The Water Knife

It took me a while to get into this book by Paolo Bacigalupi. The story follows three separate characters, each one dealing with a different aspect of the calamitous water shortages in the southwestern U.S. Angel is a “water knife,” employed by the head of the Nevada Water Authority. His job is to make sure that her water rights are protected so that Las Vegas can survive. Lucy is a Phoenix journalist, charting the violence and destruction as water shortages tear the city apart. Maria is a refugee from Texas, barely eking out a living in Arizona and hoping to find a way north.

The world of this novel is brutal, and it brings home just how essential water is to survival and what people might resort to if it were to become truly scarce. The scenarios Bacigalupi imagines feel plausible, as he builds on current trends around corporate ruthlessness and disdain for refugees. And it is hard to read. There are scenes involving torture that almost caused me to put the book aside. Torture is something I find especially difficult to read about or watch, and, although Bacigalupi doesn’t depict every moment, it’s graphic enough to be unsettling.

But my main struggle with the book was with my difficulty getting a handle on how the world of the novel works and with getting a sense of the main characters. Although I think it was valuable to show different aspect of life in this world, it made it more difficult to settle into the story and the characters.

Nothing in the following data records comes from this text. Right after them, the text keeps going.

(* ===== verification/PkiApi.v ===== *)
(** * The interface of the certificates ([crates/pesit-node/src/pki.rs])

    The operations on stores, on the authority, on certificates that are issued by
    it or by Vault, on revocations, and the rotation of keystores. The state of the
    node has the disk and the authority ([Certs.PkiState]), the documents of the
    certificates, the revocations, and the client of Vault when there is one. *)

From Stdlib Require Import String.
From S2P Require Import Prelude Diag Ebcdic Params Link DocStore ClientEngine NodeModel NodeHandler Schedule Replicas Admin Connectors Certs Issuing.
Open Scope Z_scope.

Section Pki.
(** The libraries: the description of certificates, signatures, JSON and HTTP. *)
Context (inspect_pem : ustring → CertInfo + ustring) (inspect_all : ustring → list CertInfo + ustring).
Context (lib : Signing) (now : Z) (parse_millis : ustring → option Z).
Context {W : Type} (send : W → Request → W * (Response + ustring)).
Context (parse : ustring → Json + ustring) (status_text : Z → ustring) (parse_issued : Json → IssueData + ustring).
Context (accepts_ca : ustring → unit + ustring) `{Serde VaultConfig}.

(** A client of Vault, with the token that it keeps. *)
Record VaultPki : Type := mkVaultPki { vp_cfg : VaultConfig; vp_token : option ustring }.

Record PkiNode : Type := mkPkiNode {
  pn_state : PkiState;
  pn_docs : Db (Table (Table Json));
  pn_revoked : RevokedDoc;
  pn_counter : Db Z;
  pn_vault : option VaultPki;
  pn_world : W;
}.

Definition set_pn_state (p : PkiState) (n : PkiNode) : PkiNode :=
  mkPkiNode p (pn_docs n) (pn_revoked n) (pn_counter n) (pn_vault n) (pn_world n).
Definition set_pn_docs (d : Db (Table (Table Json))) (n : PkiNode) : PkiNode :=
  mkPkiNode (pn_state n) d (pn_revoked n) (pn_counter n) (pn_vault n) (pn_world n).
Definition set_pn_revoked (d : RevokedDoc) (n : PkiNode) : PkiNode :=
  mkPkiNode (pn_state n) (pn_docs n) d (pn_counter n) (pn_vault n) (pn_world n).
Definition set_pn_counter (d : Db Z) (n : PkiNode) : PkiNode :=
  mkPkiNode (pn_state n) (pn_docs n) (pn_revoked n) d (pn_vault n) (pn_world n).
Definition set_pn_vault (v : option VaultPki) (n : PkiNode) : PkiNode :=
  mkPkiNode (pn_state n) (pn_docs n) (pn_revoked n) (pn_counter n) v (pn_world n).
Definition set_pn_world (w : W) (n : PkiNode) : PkiNode :=
  mkPkiNode (pn_state n) (pn_docs n) (pn_revoked n) (pn_counter n) (pn_vault n) w.
Definition set_pn_disk (d : Disk) (n : PkiNode) : PkiNode := set_pn_state (mkPkiState d (pk_ca (pn_state n))) n.

Abbreviation PkiM := (ApiM PkiNode).

(** ** Errors *)

Definition map_pki (e : PkiError) : ApiError :=
  match e with
  | NoCa => mkApiError BadRequest (Some (lit "no local CA configured — generate one first"))
  | Vault m => mkApiError BadRequest (Some (lit "vault: " ++ m))
  | Gen text => mkApiError Internal ((λ t, lit "certificate generation: " ++ t) <$> text)
  | IoError => mkApiError Internal None
  end.

Definition map_store (e : StoreError) : ApiError :=
  match e with
  | Name n => mkApiError BadRequest (Some (lit "invalid name '" ++ n ++ lit "'"))
  | MissingKey => mkApiError BadRequest (Some (lit "a keystore needs both a certificate and a private key"))
  | Cert c => mkApiError BadRequest (Some c)
  | Io => mkApiError Internal None
  end.

(** A call on the disk with its errors as those of the interface, one that cannot
    fail, and a statement on the documents whose error is answered or dropped. *)
Definition on_store {A} (call : OnDisk A) : PkiM A := λ n,
  match call (pk_disk (pn_state n)) with
  | (d, inl a) => (set_pn_disk d n, inl a)
  | (d, inr e) => (set_pn_disk d n, inr (map_store e))
  end.
Definition on_disk {A} (call : Disk → Disk * A) : PkiM A := λ n,
  let '(d, a) := call (pk_disk (pn_state n)) in (set_pn_disk d n, inl a).
Definition on_docs {A} (x : Q A) : PkiM A := λ n,
  match x (pn_docs n) with
  | (d, Some a) => (set_pn_docs d n, inl a)
  | (d, None) => (set_pn_docs d n, inr (mkApiError Internal None))
  end.
Definition tried_docs {A} (x : Q A) : PkiM (option A) := λ n, let '(d, a) := x (pn_docs n) in (set_pn_docs d n, inl a).
Definition refused {A} (e : ApiError) : PkiM A := λ n, (n, inr e).

(** Without certificates, every operation is refused. *)
Definition managed {A} (x : PkiM A) : ApiM (option PkiNode) A := λ app,
  match app with
  | Some n => let '(n, r) := x n in (Some n, r)
  | None => (None, inr (mkApiError Internal (Some (lit "certificate management is not enabled"))))
  end.

(** ** Stores *)

Definition inspect (pem : ustring) : PkiM (list CertInfo) :=
  match inspect_all pem with inl l => mret l | inr e => reject BadRequest e end.

Definition no_keystore {A} (name : ustring) : PkiM A := reject NotFound_ (lit "keystore '" ++ name ++ lit "' not found").
Definition no_truststore {A} (name : ustring) : PkiM A := reject NotFound_ (lit "truststore '" ++ name ++ lit "' not found").

Definition list_keystores_call : PkiM (list KeystoreMeta) := on_disk (list_keystores inspect_pem).
Definition get_keystore (name : ustring) : PkiM KeystoreMeta :=
  found ← on_disk (keystore inspect_pem name);
  match found with Some m => mret m | None => no_keystore name end.
Definition delete_keystore_call (name : ustring) : PkiM unit :=
  existed ← on_store (delete_keystore name);
  if existed : bool then mret tt else no_keystore name.
Definition import_keystore_call (name certificate private_key : ustring) : PkiM KeystoreMeta :=
  on_store (put_keystore inspect_pem name certificate private_key).

Definition list_truststores_call : PkiM (list TruststoreMeta) := on_disk (list_truststores inspect_all).
Definition get_truststore (name : ustring) : PkiM TruststoreMeta :=
  found ← on_disk (truststore inspect_all name);
  match found with Some m => mret m | None => no_truststore name end.
Definition delete_truststore_call (name : ustring) : PkiM unit :=
  existed ← on_store (delete_truststore name);
  if existed : bool then mret tt else no_truststore name.
Definition import_truststore_call (name certificates : ustring) : PkiM TruststoreMeta :=
  on_store (put_truststore inspect_all name certificates).

(** ** The authority

    A panic is no answer. *)
Definition write_ca (ca : Authority) : PkiM unit :=
  on_store (io (write_file CaDir CA_CRT (ca_cert ca))) ;;
  on_store (io (write_file CaDir CA_KEY (ca_key ca))).

Definition generate_ca (common_name : ustring) (organization : option ustring) (ttl_days : Z) : PkiM (option CertInfo) :=
  match generate lib now common_name organization ttl_days with
  | Panic => mret None
  | Err e => refused (map_pki (Gen (Some e)))
  | Ok ca =>
      write_ca ca ;;
      match inspect_pem (ca_cert ca) with
      | inr e => reject Internal e
      | inl info => api_modify (λ n, set_pn_state (mkPkiState (pk_disk (pn_state n)) (Some ca)) n) ;; mret (Some info)
      end
  end.

Definition get_ca : PkiM (ustring * CertInfo) :=
  ca ← api_gets (λ n, pk_ca (pn_state n));
  match ca with
  | None => reject NotFound_ (lit "no local CA configured")
  | Some ca => match inspect_pem (ca_cert ca) with inl info => mret (ca_cert ca, info) | inr e => reject Internal e end
  end.

(** ** Issuing *)

(** A call of the client of Vault, which keeps its token. *)
Definition with_vault {A} (v : VaultPki) (x : OnVault A) (n : PkiNode) : PkiNode * VaultPki * (A + ustring) :=
  let '(w, token, r) := x (pn_world n) (vp_token v) in (set_pn_world w n, mkVaultPki (vp_cfg v) token, r).
(** * Caffe fillers and the batched HDF5 reader: a shallow embedding

    The development follows [include/caffe/filler.hpp] statement by
    statement.  A [Fill] is a computation in a small state-and-abort monad
    over the memory it touches (the blob's [cpu_data] and the process-wide
    generator); a failed [CHECK] aborts and leaves the memory as it was at
    that point.

    Numbers.  C++ [int] is a 32-bit two's complement integer, embedded in
    [Z] with the wrap-around written out where the source does arithmetic
    on it.  [float], [double] and [Dtype] are embedded as one type of exact
    rationals extended with a non-finite value: rounding is not modelled,
    division by zero is. *)

From Stdlib Require Import ZArith QArith Qabs Qround List String Bool Lia Lqa.
Import ListNotations.
Open Scope Z_scope.

(** ** Machine integers *)

Definition INT_MAX : Z := 2147483647.

(** Reduction of an integer to the 32-bit two's complement range. *)
Definition wrap (z : Z) : Z := (z + 2 ^ 31) mod 2 ^ 32 - 2 ^ 31.

Definition iadd (a b : Z) : Z := wrap (a + b).
Definition isub (a b : Z) : Z := wrap (a - b).
Definition imul (a b : Z) : Z := wrap (a * b).
(** C++ [/] and [%] on [int] truncate towards zero. *)
Definition idiv (a b : Z) : Z := wrap (Z.quot a b).
Definition irem (a b : Z) : Z := Z.rem a b.

(** ** Floating-point values, idealised *)

Inductive Dtype : Type :=
| Fin (q : Q)   (* a finite value, held exactly *)
| NaN.          (* not a finite number: the result of a division by zero *)

Definition Dlift2 (op : Q -> Q -> Q) (a b : Dtype) : Dtype :=
  match a, b with
  | Fin x, Fin y => Fin (op x y)
  | _, _ => NaN
  end.

Definition Dadd : Dtype -> Dtype -> Dtype := Dlift2 Qplus.
Definition Dsub : Dtype -> Dtype -> Dtype := Dlift2 Qminus.
Definition Dmul : Dtype -> Dtype -> Dtype := Dlift2 Qmult.

Definition Ddiv (a b : Dtype) : Dtype :=
  match a, b with
  | Fin x, Fin y => if Qeq_bool y 0 then NaN else Fin (x / y)
  | _, _ => NaN
  end.

Definition Dopp (a : Dtype) : Dtype :=
  match a with Fin x => Fin (- x) | NaN => NaN end.

Definition fabs (a : Dtype) : Dtype :=
  match a with Fin x => Fin (Qabs x) | NaN => NaN end.

Definition ceil (a : Dtype) : Dtype :=
  match a with Fin x => Fin (inject_Z (Qceiling x)) | NaN => NaN end.

(** Conversion of an [int] to a floating type. *)
Definition of_int (z : Z) : Dtype := Fin (inject_Z z).

(** Conversion of a floating value to [int]: truncation towards zero. *)
Definition to_int (a : Dtype) : Z :=
  match a with
  | Fin x => wrap (if Qnum x <? 0 then Qceiling x else Qfloor x)
  | NaN => - 2 ^ 31
  end.

(** Equality of values: the same finite number, or both non-finite. *)
Definition Deq (a b : Dtype) : Prop :=
  match a, b with
  | Fin x, Fin y => (x == y)%Q
  | NaN, NaN => True
  | _, _ => False
  end.

(** [Dbetween lo hi a]: [a] is finite and [lo <= a <= hi]. *)
Definition Dbetween (lo hi : Q) (a : Dtype) : Prop :=
  match a with
  | Fin x => (lo <= x /\ x <= hi)%Q
  | NaN => False
  end.

Definition Dle (a b : Dtype) : Prop :=
  match a, b with
  | Fin x, Fin y => (x <= y)%Q
  | _, _ => False
  end.

Definition is_finite (a : Dtype) : bool :=
  match a with Fin _ => true | NaN => false end.

(** Sum of a list, accumulated from the left starting at zero as the source
    loops do. *)
Definition Dsum (l : list Dtype) : Dtype := fold_left Dadd l (of_int 0).

(** ** Configuration: [FillerParameter] *)

Inductive VarianceNorm : Type := FAN_IN | FAN_OUT | AVERAGE.

Definition VarianceNorm_eqb (a b : VarianceNorm) : bool :=
  match a, b with
  | FAN_IN, FAN_IN | FAN_OUT, FAN_OUT | AVERAGE, AVERAGE => true
  | _, _ => false
  end.

Record FillerParameter : Type := {
  type : string;
  value : Dtype;
  min : Dtype;
  max : Dtype;
  mean : Dtype;
  std : Dtype;
  sparse : Z;
  variance_norm : VarianceNorm;
  scale : Dtype
}.

(** ** Fatal errors

    Every [CHECK] of the source that can fail has its constructor. *)

Inductive Fatal : Type :=
| UnknownStrategy       (* CHECK(false) << "Unknown filler name: " *)
| EmptyBuffer           (* CHECK(count), DCHECK(blob->count()), CHECK(dim) *)
| UnsupportedSparsity   (* CHECK_EQ(sparse(), -1) << "Sparsity not supported by this Filler." *)
| UnsupportedRank       (* NOT_IMPLEMENTED; a shape axis that does not exist *)
| FilterNotSquare       (* CHECK_EQ(width, height) << "Filter must be square" *)
| FilterNotCube         (* CHECK_EQ(shape(2), shape(3)), CHECK_EQ(shape(3), shape(4)) << "Filter must be cube" *)
| SparsityBelowMinusOne (* CHECK_GE(sparse, -1) *)
| NoAxes                (* CHECK_GE(blob->num_axes(), 1) *)
| DivideByZero          (* integer division by zero *)
| OutOfBounds.          (* access outside cpu_data *)

Inductive Result (A : Type) : Type :=
| Done (a : A)
| Abort (e : Fatal).
Arguments Done {A} a.
Arguments Abort {A} e.

(** ** External collaborators

    [caffe/util/math_functions.hpp], [caffe/gabor.hpp] and libm are not part
    of the sources at hand; what the fillers use of them is a parameter of
    the development. *)

Class Collaborators : Type := {
  (** State of the process-wide generator [caffe_rng()]. *)
  rng_t : Type;
  (** One variate of Uniform(a, b), Normal(mu, sigma), Bernoulli(p). *)
  uniform_variate : Dtype -> Dtype -> rng_t -> Dtype * rng_t;
  gaussian_variate : Dtype -> Dtype -> rng_t -> Dtype * rng_t;
  bernoulli_variate : Dtype -> rng_t -> Z * rng_t;
  (** libm's square root. *)
  sqrt : Dtype -> Dtype;
  (** [GaborFiller::Fill] as a whole, on the blob's shape and data: its body
      is [KernelGenerator]'s. *)
  gabor_fill : FillerParameter -> list Z -> list Dtype -> Result unit * list Dtype;
  (** Build configuration: under [NDEBUG] glog compiles every [DCHECK] out. *)
  NDEBUG : bool
}.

However, once the three characters’ stories start to come together, around halfway into the book, the story picks up steam and became hard to put down. At this point, many of the side characters who surrounded the main characters fall away, and the three main figures become the focus. I started to have reason to care about their fates and to worry about how everything might work out. The suspense builds and loyalties shift right up until the book’s final moments, with a ending that is troubling yet satisfying all at once.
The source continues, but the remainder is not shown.